Nemotron 3 Nano 4B

Architecture Specifications

Parameters4B

Context Window262K

Decoder TypeHybrid

AttentionGQA + only 4 attention layers

Layers42

Hidden Size3,136

Vocabulary Size131K

Release Date2026-03

CategoryHybrid Architecture

OrganizationNVIDIA

Key Features

Grouped Query AttentionLayer mix: 4 GQA + 21 Mamba-2 + 17 FFNKV cache: 16 KiB/token

Deep Dive

Overview

Nemotron 3 Nano 4B is NVIDIA's 4 B hybrid Mamba-2 + transformer dense decoder, released March 2026 as the smallest member of the Nemotron 3 family.

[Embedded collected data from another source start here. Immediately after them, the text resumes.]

(* ===== verification/Position.v ===== *)
(** [xtd::position] (src/pipeline/position.h): the absolute offset of a byte
    in a pipeline snapshot, with a flag that tells a search hit from a miss. *)

From S2P Require Import Prelude.

Record position := Position { m_offset : Z; found : bool }.

(** [position{offset}] and [position{}]. *)
Definition position_at (offset : Z) : position := Position offset true.
Definition position_none : position := Position 0 false.

(** [explicit operator bool] and [operator()]. *)
Definition position_bool (p : position) : bool := found p.
Definition position_call (p : position) : bool := found p.

Definition sequence_offset (p : position) : Z := m_offset p.

(** [operator+], [operator-]: the result is always a found position. *)
Definition position_add (p : position) (offset : Z) : position :=
  position_at (m_offset p +! offset).
Definition position_sub (p : position) (offset : Z) : position :=
  position_at (m_offset p -! offset).

(** [operator+=], [operator-=]: the flag is kept. *)
Definition position_add_assign (p : position) (offset : Z) : position :=
  Position (m_offset p +! offset) (found p).
Definition position_sub_assign (p : position) (offset : Z) : position :=
  Position (m_offset p -! offset) (found p).

(** [++p], [--p]. *)
Definition position_pre_inc (p : position) : position :=
  Position (m_offset p +! 1) (found p).
Definition position_pre_dec (p : position) : position :=
  Position (m_offset p -! 1) (found p).

(** [p++], [p--]: the returned value and the new state of [p]. *)
Definition position_post_inc (p : position) : position * position :=
  let previous := p in (previous, position_pre_inc p).
Definition position_post_dec (p : position) : position * position :=
  let previous := p in (previous, position_pre_dec p).

Definition position_eqb (p q : position) : bool := m_offset p =? m_offset q.
Definition position_neb (p q : position) : bool := negb (position_eqb p q).
Definition position_gtb (p q : position) : bool := m_offset p >? m_offset q.
Definition position_ltb (p q : position) : bool := m_offset p <? m_offset q.
Definition position_geb (p q : position) : bool := m_offset p >=? m_offset q.
Definition position_leb (p q : position) : bool := m_offset p <=? m_offset q.

#[export] Instance position_eq_decision : EqDecision position.
Proof. solve_decision. Defined.

Definition position_ok (p : position) : Prop := is_size (m_offset p).

(** ** [operator==] compares offsets only: it is an equivalence coarser than
    equality, and every operator respects it. *)

#[export] Instance position_equiv : Equiv position := fun p q => position_eqb p q = true.

Lemma position_equiv_iff p q : p ≡ q <-> m_offset p = m_offset q.
Proof. apply Z.eqb_eq. Qed.

#[export] Instance position_equivalence : Equivalence (≡@{position}).
Proof.
  split.
  - intros p. by apply position_equiv_iff.
  - intros p q. rewrite !position_equiv_iff. congruence.
  - intros p q r. rewrite !position_equiv_iff. congruence.
Qed.

#[export] Instance position_add_proper : Proper ((≡) ==> eq ==> (≡)) position_add.
Proof. intros p q H n ? <-. rewrite position_equiv_iff in *. simpl. by rewrite H. Qed.
#[export] Instance position_sub_proper : Proper ((≡) ==> eq ==> (≡)) position_sub.
Proof. intros p q H n ? <-. rewrite position_equiv_iff in *. simpl. by rewrite H. Qed.
#[export] Instance position_pre_inc_proper : Proper ((≡) ==> (≡)) position_pre_inc.
Proof. intros p q H. rewrite position_equiv_iff in *. simpl. by rewrite H. Qed.
#[export] Instance position_pre_dec_proper : Proper ((≡) ==> (≡)) position_pre_dec.
Proof. intros p q H. rewrite position_equiv_iff in *. simpl. by rewrite H. Qed.
#[export] Instance position_ltb_proper : Proper ((≡) ==> (≡) ==> eq) position_ltb.
Proof. intros p q H r s K. rewrite !position_equiv_iff in *. unfold position_ltb. by rewrite H, K. Qed.
#[export] Instance position_leb_proper : Proper ((≡) ==> (≡) ==> eq) position_leb.
Proof. intros p q H r s K. rewrite !position_equiv_iff in *. unfold position_leb. by rewrite H, K. Qed.
#[export] Instance sequence_offset_proper : Proper ((≡) ==> eq) sequence_offset.
Proof. intros p q H. by apply position_equiv_iff. Qed.

(** ** Arithmetic *)

Lemma position_step_defs p :
  position_pre_inc p = position_add_assign p 1 /\ position_pre_dec p = position_sub_assign p 1.
Proof. done. Qed.

(** Moving forward and back by the same distance returns to the same byte,
    wrap-around included; the increments are the unit moves; the comparison
    operators are the total order of the offsets. *)
Theorem position_arith p q n (Hp : position_ok p) (Hq : position_ok q) :
  position_sub (position_add p n) n ≡ p /\
  position_add (position_sub p n) n ≡ p /\
  position_pre_dec (position_pre_inc p) = p /\
  position_pre_inc (position_pre_dec p) = p /\
  position_post_inc p = (p, position_pre_inc p) /\
  position_pre_inc p ≡ position_add p 1 /\
  position_ok (position_add p n) /\
  (p ≡ q <-> position_leb p q = true /\ position_geb p q = true) /\
  position_ltb p q = negb (position_geb p q) /\
  position_gtb p q = negb (position_leb p q).
Proof.
  rewrite !position_equiv_iff. unfold position_pre_dec, position_pre_inc,
    position_leb, position_geb, position_ltb, position_gtb. simpl.
  rewrite wrap_add_sub, wrap_sub_add, wrap_add_sub, wrap_sub_add by done.
  destruct p, q. simpl in *. unfold position_ok in *. simpl in *.
  split_and!; try done; auto with xtd; lia.
Qed.

Lemma position_arith_witness :
  position_sub (position_add (position_at 5) 7) 7 ≡ position_at 5 /\
  position_add (position_sub (position_at 5) 7) 7 ≡ position_at 5 /\
  position_pre_dec (position_pre_inc (position_at 5)) = position_at 5 /\
  position_pre_inc (position_pre_dec (position_at 5)) = position_at 5 /\
  position_post_inc (position_at 5) = (position_at 5, position_pre_inc (position_at 5)) /\
  position_pre_inc (position_at 5) ≡ position_add (position_at 5) 1 /\
  position_ok (position_add (position_at 5) 7) /\
  (position_at 5 ≡ position_none <->
     position_leb (position_at 5) position_none = true /\ position_geb (position_at 5) position_none = true) /\
  position_ltb (position_at 5) position_none = negb (position_geb (position_at 5) position_none) /\
  position_gtb (position_at 5) position_none = negb (position_leb (position_at 5) position_none).
Proof. exact (position_arith (position_at 5) position_none 7 ltac:(by split) ltac:(by split)). Defined.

Unlike the larger Nemotron 3 Nano 30B-A3B (which is MoE), the 4 B is dense but keeps the family's signature architectural bet: state-space-model layers dominate the sequence-mixing stack, with attention reserved for a handful of key positions.

Architecture at a Glance

Parameter	Value	Notes
Total parameters	≈ 4 B	dense (hybrid)
Layer mix	4 GQA + 21 Mamba-2 + 17 FFN	attention is a tiny fraction
Attention layers	4	only 4 attention layers in the entire model
KV cache	≈ 16 KiB/token	tiny — only the 4 GQA layers contribute
Max position	262,144	256 K native
Vocabulary	≈ 131,000
Precision	bfloat16

Nemotron 3 Nano 4B configuration (source: HuggingFace config.json)

Only 4 Attention Layers

Nemotron 3 Nano 4B is the clearest expression of NVIDIA's 'attention is a seasoning, not a staple' bet. Only 4 of 25 sequence-mixing layers use attention — the other 21 are Mamba-2 state-space model layers, each with a fixed recurrent state instead of a growing KV cache. The 4 attention layers are placed at strategic positions in the stack (early for tokenization resolution, periodically throughout for cross-token information routing) rather than uniformly interleaved.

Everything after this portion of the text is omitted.